Petitioners wanted to sell Lot E separately. The local Board of Adjustment denied the request. The state courts affirmed the denial, noting that the law effectively merged the lots so they could only be sold together. Petitioners then sued, claiming that the regulations constituted an unlawful taking, effectively depriving them use of Lot E.
- The County Circuit Court granted summary judgment for the State of Wisconsin.
- The Wisconsin State Court of Appeals affirmed, finding that the merging of the lots was not a taking.
- The U.S. Supreme Court granted certiorari.
Issue and Holding:
Did a law merging two adjacent properties constitute an unlawful taking? No.
The decision of the Court of Appeals of Wisconsin is affirmed.
Rule of Law or Legal Principle Applied:
In a Takings Clause analysis, property lines are not the only factor to consider. Rather, a court should look at the reasonable expectations of property ownership to see whether an owner would anticipate that land would be treated as separate lots or one parcel.
Court precedent has provided two guidelines for when a law or regulation constitutes a taking. First, a regulation that denies all economic benefit from land will require compensation under the Takings Clause. Second, the takings inquiry must look at many factors, including
- Economic impact on the claimant,
- The extent to which the regulation interferes with investment-backed expectations, and
- The character of the government action.

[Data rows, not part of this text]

Lemma writePathsToMap_walked (node : SourceNode) :
  forall ptr par base (r : WorkspaceFileResolver P),
    rootUri r = root ->
    walked r (snd (writePathsToMap ptr par node base r))
           (fun q n => node_at (fst (writePathsToMap ptr par node base r)) q = Some n)
           ptr.
Proof.
  induction node as [node IH] using SourceNode_nested_ind.
  intros ptr par base r Hroot. rewrite writePathsToMap_unfold.
  pose proof (writeChildren_walked ptr base (children node) IH 0
                (writeNode ptr node base r)) as Hwalk.
  rewrite rootUri_writeNode in Hwalk. specialize (Hwalk Hroot).
  destruct (writeChildren ptr base 0 (children node) (writeNode ptr node base r))
    as [cs r3].
  simpl in *. destruct Hwalk as (Hroot3 & Hs & Hc & Hm).
  repeat split.
  - exact Hroot3.
  - intros k q Hk. destruct (Hs k q Hk) as [Hold|(q' & n & -> & Hbelow & Hkey)].
    + destruct (writeNode_lookup _ _ _ _ _ _ Hroot Hold) as [Hold'|[-> Hkey]];
        [now left|].
      right. eexists [], _. rewrite app_nil_r. repeat split. exact Hkey.
    + right. exists q', n. repeat split; [|exact Hkey].
      destruct Hbelow as (j & c & q'' & -> & Hnth & Hat).
      simpl. now rewrite Hnth.
  - intros q' n k Hat Hkey. destruct q' as [|j q''].
    + injection Hat as <-. apply Hm. now apply writeNode_key.
    + simpl in Hat. destruct (nth_error cs j) as [c|] eqn:Hnth; [|discriminate].
      eapply Hc; [|exact Hkey]. exists j, c, q''. now repeat split.
  - intros k Hk. now apply Hm, writeNode_keeps.
Qed.

End OneIndex.

Lemma virtualPaths_writeNode (P : Platform) (ptr : NodePtr) (node : SourceNode)
    (base : string) (r : WorkspaceFileResolver P) :
  virtualPathsToSourceNodes (writeNode ptr node base r)
  = <[base := ptr]> (virtualPathsToSourceNodes r).
Proof. unfold writeNode. now destruct (getScriptFilePath node). Qed.

Lemma realPaths_writeNode (P : Platform) (ptr : NodePtr) (node : SourceNode)
    (base : string) (r : WorkspaceFileResolver P) :
  realPathsToSourceNodes (writeNode ptr node base r)
  = match getScriptFilePath node with
    | Some realPath =>
        <[realPathKey P (rootUri r) realPath := ptr]> (realPathsToSourceNodes r)
    | None => realPathsToSourceNodes r
    end.
Proof. unfold writeNode. now destruct (getScriptFilePath node). Qed.

Lemma lookup_insert_keeps (m : gmap string NodePtr) (key k : string) (ptr : NodePtr) :
  is_Some (m !! k) -> is_Some (<[key := ptr]> m !! k).
Proof.
  intros Hk. destruct (decide (key = k)) as [->|Hne].
  - rewrite lookup_insert_eq. eauto.
  - now rewrite lookup_insert_ne.
Qed.

Lemma virtualPaths_walked (P : Platform) (node : SourceNode) (ptr : NodePtr)
    (par : option NodePtr) (base : string) (r : WorkspaceFileResolver P) :
  walked virtualPathsToSourceNodes virtualKey (rootUri r)
    r (snd (writePathsToMap ptr par node base r))
    (fun q n => node_at (fst (writePathsToMap ptr par node base r)) q = Some n) ptr.
Proof.
  apply writePathsToMap_walked; [| | |reflexivity].
  - intros p0 n0 b0 r0 k q _. rewrite virtualPaths_writeNode. unfold virtualKey.
    destruct (decide (b0 = k)) as [->|Hne].
    + rewrite lookup_insert_eq. intros [= <-]. now right.
    + rewrite lookup_insert_ne by assumption. now left.
  - intros p0 n0 b0 r0 k _ <-. rewrite virtualPaths_writeNode, lookup_insert_eq. eauto.
  - intros p0 n0 b0 r0 k Hk. rewrite virtualPaths_writeNode.
    now apply lookup_insert_keeps.
Qed.
(** The Docker client's methods that the runtime calls, answering from the
    state [W] of the daemon, and the two library calls that consume a
    reader: [io.Copy(os.Stdout, _)] and [stdcopy.StdCopy(buf, buf, _)],
    the latter giving the bytes it wrote to [buf] and its error. *)
Record Backend (W : Type) := {
  client_ImagePull : string -> W -> (option Stream * option error) * W;
  io_Copy_Stdout : Stream -> W -> option error * W;
  client_ContainerCreate :
    container.Config -> container.HostConfig -> string -> W ->
    (string * option error) * W;
  client_ContainerStart : string -> W -> option error * W;
  client_ContainerLogs :
    string -> types.ContainerLogsOptions -> W ->
    (option ReadCloser * option error) * W;
  stdcopy_StdCopy : Stream -> list Byte.byte * option error;
  client_ContainerWait : string -> W -> WaitResult * W;
  client_ContainerRemove :
    string -> types.ContainerRemoveOptions -> W -> option error * W
}.
Arguments client_ImagePull {W}.
Arguments io_Copy_Stdout {W}.
Arguments client_ContainerCreate {W}.
Arguments client_ContainerStart {W}.
Arguments client_ContainerLogs {W}.
Arguments stdcopy_StdCopy {W}.
Arguments client_ContainerWait {W}.
Arguments client_ContainerRemove {W}.

(** [type DockerRuntime struct]: the table from task ID to container ID
    (guarded by [mu], which a single thread of calls does not observe),
    and the daemon behind [client]. *)
Record DockerRuntime (W : Type) := {
  tasks : gmap string string;
  world : W
}.
Arguments tasks {W}.
Arguments world {W}.

(** How a call of [Run] ends: with its two results, or in a panic. *)
Inductive Outcome :=
| Returned (result : string) (err : option error)
| Panicked.

Definition LF : string := String (Ascii.ascii_of_nat 10) EmptyString.

Section Runtime.
Context {W : Type} (b : Backend W).

Abbreviation M := (Prog (DockerRuntime W) Event).

Definition call {A} (f : W -> A * W) (ev : A -> Event) : M A :=
  fun d =>
    let '(a, w') := f (world d) in
    (a, {| tasks := tasks d; world := w' |}, [ev a]).

Definition tasks_lookup (id : string) : M (option string) :=
  fun d => (tasks d !! id, d, []).

Definition tasks_store (id cid : string) : M unit :=
  fun d => (tt, {| tasks := <[id := cid]> (tasks d); world := world d |},
            [TasksStore id cid]).

Definition tasks_delete (id : string) : M unit :=
  fun d => (tt, {| tasks := delete id (tasks d); world := world d |},
            [TasksDelete id]).

Definition log (entry : LogEntry) : M unit := emit (Log entry).

Definition remove_options : types.ContainerRemoveOptions :=
  {| types.RemoveVolumes := true; types.RemoveLinks := false; types.Force := true |}.

(** [func (d *DockerRuntime) Stop(ctx, t) error] *)
Definition Stop (t : Task) : M (option error) :=
  let* found := tasks_lookup (ID t) in
  match found with
  | None => ret None
  | Some containerID =>
      let* _ := tasks_delete (ID t) in
      let* _ := log (LogAttemptRemove containerID) in
      call (client_ContainerRemove b containerID remove_options)
           (ContainerRemove containerID remove_options)
  end.

(** The deferred function of [Run]: [out.Close()], whose error is only
    logged.  Calling it on a nil [out] panics. *)
Definition deferred_close (out : option ReadCloser) (respID : string)
           (o : Outcome) : M Outcome :=
  match out with
  | None => ret Panicked
  | Some rc =>
      let* _ := emit (CloseLogs (close_reply rc)) in
      let* _ := match close_reply rc with
                | Some e => log (LogCloseError respID e)
                | None => ret tt
                end in
      ret o
  end.

(** [Run] from the [StdCopy] call on: reading the bounded log stream,
    waiting for the container, removing it. *)
Definition Run_capture (t : Task) (respID : string) (out : Stream) : M Outcome :=
  let lr := LimitedReader out 1024 in
  let '(buf, err) := stdcopy_StdCopy b lr in
  match err with
  | Some e => ret (Returned "" (Some (Wrapf e "error reading the std out")))
  | None =>
      let* sel := call (client_ContainerWait b respID) (ContainerWait respID) in
      let* stop := match sel with
                   | FromErrCh (Some e) => ret (Some e)
                   | FromErrCh None => ret None
                   | FromStatusCh code =>
                       let* _ := log (LogTaskCompleted code (ID t)) in
                       ret None
                   end in
      match stop with
      | Some e => ret (Returned "" (Some e))
      | None =>
          let* err := Stop t in
          let* _ := match err with
                    | Some e => log (LogRemoveError respID e)
                    | None => ret tt
                    end in
          ret (Returned (String.string_of_list_byte buf) None)
      end
  end.

(** [func (d *DockerRuntime) Run(ctx, t) (string, error)] *)
Definition Run (t : Task) : M Outcome :=
  let* (reader, err) := call (client_ImagePull b (Image t))
                             (fun _ => ImagePull (Image t)) in
  match err with
  | Some e =>
      let* _ := log (LogPullError (Image t) e) in
      ret (Returned "" (Some e))
  | None =>
  match reader with
  | None => ret Panicked
  | Some reader =>
  let* err := call (io_Copy_Stdout b reader) (fun _ => CopyToStdout) in
  match err with
  | Some e => ret (Returned "" (Some e))
  | None =>
  let rp := {| container.Name := RestartPolicy t |} in
  let r := {| container.Memory := Memory t |} in
  let env := (fun nv : string * string => nv.1 +:+ "=" +:+ nv.2)
               <$> map_to_list (Env t) in
  let cc := {| container.Image := Image t;
               container.Env := env;
               container.Cmd := CMD t |} in
  let hc := {| container.hcRestartPolicy := rp;
               container.hcResources := r;
               container.PublishAllPorts := true |} in
  let* (respID, err) := call (client_ContainerCreate b cc hc (ID t))
                             (fun _ => ContainerCreate cc hc (ID t)) in
  match err with
  | Some e =>
      let* _ := log (LogCreateError (Image t) e) in
      ret (Returned "" (Some e))
  | None =>
  let* _ := tasks_store (ID t) respID in
  let* err := call (client_ContainerStart b respID)
                   (fun _ => ContainerStart respID) in
  match err with
  | Some e =>
      ret (Returned "" (Some (Wrapf e
             ("error starting container " +:+ respID +:+ ": "
              +:+ Error e +:+ LF))))
  | None =>
  let opts := {| types.ShowStdout := true; types.ShowStderr := true |} in
  let* (out, err) := call (client_ContainerLogs b respID opts)
                          (fun _ => ContainerLogs respID opts) in
  let* o :=
    match err with
    | Some e =>
        ret (Returned "" (Some (Wrapf e
               ("error getting logs for container " +:+ respID +:+ ": "
                +:+ Error e +:+ LF))))
    | None =>
        match out with
        | None => ret Panicked
        | Some rc => Run_capture t respID (stream rc)
        end
    end in
  deferred_close out respID o
  end end end end end.

End Runtime.

(** The same backend with another [ContainerRemove]. *)
Definition with_ContainerRemove {W} (b : Backend W)
           (f : string -> types.ContainerRemoveOptions -> W -> option error * W)
  : Backend W :=
  {| client_ImagePull := client_ImagePull b;
     io_Copy_Stdout := io_Copy_Stdout b;
     client_ContainerCreate := client_ContainerCreate b;
     client_ContainerStart := client_ContainerStart b;
     client_ContainerLogs := client_ContainerLogs b;
     stdcopy_StdCopy := stdcopy_StdCopy b;
     client_ContainerWait := client_ContainerWait b;
     client_ContainerRemove := f |}.



(** [func NewDockerRuntime()], which returns a runtime or an error, given
    what [client.NewClientWithOpts(client.FromEnv)] answered. *)
Definition NewDockerRuntime {W} (dc : W) (err : option error)
  : option (DockerRuntime W) * option error :=
  match err with
  | Some e => (None, Some e)
  | None => (Some {| tasks := ∅; world := dc |}, None)
  end.

Definition is_Log (e : Event) : bool :=
  match e with Log _ => true | _ => false end.
Definition is_TasksStore (e : Event) : bool :=
  match e with TasksStore _ _ => true | _ => false end.
Definition is_ContainerCreate (e : Event) : bool :=
  match e with ContainerCreate _ _ _ => true | _ => false end.
Definition is_ContainerLogs (e : Event) : bool :=
  match e with ContainerLogs _ _ => true | _ => false end.
Definition is_CloseLogs (e : Event) : bool :=
  match e with CloseLogs _ => true | _ => false end.

(** A trace without its log lines. *)
Definition calls (tr : list Event) : list Event :=
  List.filter (fun e => negb (is_Log e)) tr.

End runtime.

(** ** Package tork: the version *)

Module tork.

Definition Version : string := "0.1.34".

(** [func FormattedVersion() string], for a value of the variable
    [GitCommit], which is ["develop"] unless the build sets it. *)
Definition FormattedVersion (GitCommit : string) : string :=
  Version +:+ " (" +:+ GitCommit +:+ ")".

End tork.

(** ** Concrete collaborators, to run the two models on *)

Module scenario.
Import task errors mq.

Definition t1 : Task :=
  {| ID := "t1"; Image := "alpine"; CMD := ["echo"; "hi"]; Env := ∅;
     Memory := 0; RestartPolicy := "";
     TState := Scheduled; StartedAt := None; CompletedAt := None;
     FailedAt := None; Result := ""; task.Error := "" |}.

(** A broker that is down for the queues of [down], a runtime that always
    answers [reply], and a clock that ticks at every reading. *)
Definition broker_Publish (down : list Queue) (q : Queue) (t : Task) (w : Z)
  : option error * Z :=
  (if bool_decide (q ∈ down) then Some (Opaque "broker unreachable") else None, w).

Definition runtime_Run (reply : string * option error) (t : Task) (w : Z)
  : (string * option error) * Z := (reply, w).

Definition time_Now (w : Z) : Time * Z := (w, w + 1).

Definition handleTask (down : list Queue) (reply : string * option error) :=
  worker.handleTask Z (broker_Publish down) (runtime_Run reply) time_Now.

(** Docker's multiplexed log stream: frames of an eight-byte header (the
    stream type, three zero bytes, the payload size in big endian) and a
    payload.  A frame that the stream ends in the middle of is dropped. *)
Definition frame_size (h : list Byte.byte) : N :=
  let b i := Byte.to_N (nth i h Byte.x00) in
  (((b 4%nat * 256 + b 5%nat) * 256 + b 6%nat) * 256 + b 7%nat)%N.

Fixpoint demux (fuel : nat) (s : list Byte.byte) (ending : option error)
  : list Byte.byte * option error :=
  match fuel with
  | O => ([], None)
  | S fuel =>
      if (length s <? 8)%nat then ([], ending)
      else
        let ty := Byte.to_N (nth 0 s Byte.x00) in
        if (3 <? ty)%N then ([], Some (Opaque "Unrecognized input header"))
        else
          let n := frame_size s in
          let rest := drop 8 s in
          if (N.of_nat (length rest) <? n)%N then ([], ending)
          else if (ty =? 3)%N then ([], Some (Opaque "error from daemon in stream"))
          else
            let '(w, e) := demux fuel (drop (N.to_nat n) rest) ending in
            (take (N.to_nat n) rest ++ w, e)
  end.

Definition StdCopy (s : runtime.Stream) : list Byte.byte * option error :=
  demux (S (length (runtime.data s))) (runtime.data s) (runtime.ending s).

(** A daemon without state of its own: every call but the three given ones
    succeeds, and a created container is called ["c-" + name]. *)
Definition backend (logs : option runtime.ReadCloser * option error)
           (wait : runtime.WaitResult) (remove : option error)
  : runtime.Backend unit :=
  {| runtime.client_ImagePull := fun _ w =>
       (Some {| runtime.data := []; runtime.ending := None |}, None, w);
     runtime.io_Copy_Stdout := fun _ w => (None, w);
     runtime.client_ContainerCreate := fun _ _ name w => ("c-" +:+ name, None, w);
     runtime.client_ContainerStart := fun _ w => (None, w);
     runtime.client_ContainerLogs := fun _ _ w => (logs, w);
     runtime.stdcopy_StdCopy := StdCopy;
     runtime.client_ContainerWait := fun _ w => (wait, w);
     runtime.client_ContainerRemove := fun _ _ w => (remove, w) |}.

Definition fresh : runtime.DockerRuntime unit :=
  {| runtime.tasks := ∅; runtime.world := tt |}.

(** One stdout frame carrying ["hi\n"]. *)
Definition hi_frame : list Byte.byte :=
  [Byte.x01; Byte.x00; Byte.x00; Byte.x00; Byte.x00; Byte.x00; Byte.x00; Byte.x03;
   Byte.x68; Byte.x69; Byte.x0a].

Definition logs_of (bytes : list Byte.byte) : option runtime.ReadCloser * option error :=
  (Some {| runtime.stream := {| runtime.data := bytes; runtime.ending := None |};
           runtime.close_reply := None |}, None).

Accordingly, flexibility is the touchstone of the Takings Clause inquiry, and state property lines do not always control.
In this case, looking at all the relevant factors, Lots E and F should be viewed as a single parcel. The merger regulation indicates that owners should reasonably expect the lots to be treated as one. The physical attributes of the land suggest that they would be regulated as one. There is more economic benefit by treating them as one parcel, and petitioners have not been deprived of the economic benefit of Lot E, when combined with Lot F. Therefore, they have not suffered a taking.
Concurring and Dissenting Opinions:
Dissenting Opinion (Roberts):
The Court’s bottom line conclusion – that petitioners can still make good use of both lots – is not troubling. What is troubling is the fact that the Court’s decision does not respect the delineated property lines established by the state, but rather defines “private property” as turning on an elaborate multi-factored test. The Court should stick with the property lines as defined by the state when engaging in the takings analysis.
Dissenting Opinion (Thomas):
The Court should take a fresh look at takings jurisprudence to see whether it can be grounded in the original meaning of the Takings Clause of the Fifth Amendment or the Privileges or Immunities Clause of the Fourteenth Amendment.
Murr v. Wisconsin is important because it leaves lower courts having to make a fact-sensitive inquiry into private property rights under the Takings Clause. The Court’s decision gives some guidance, but it might result in unpredictable outcomes for litigants, which is never good when dealing with property rights.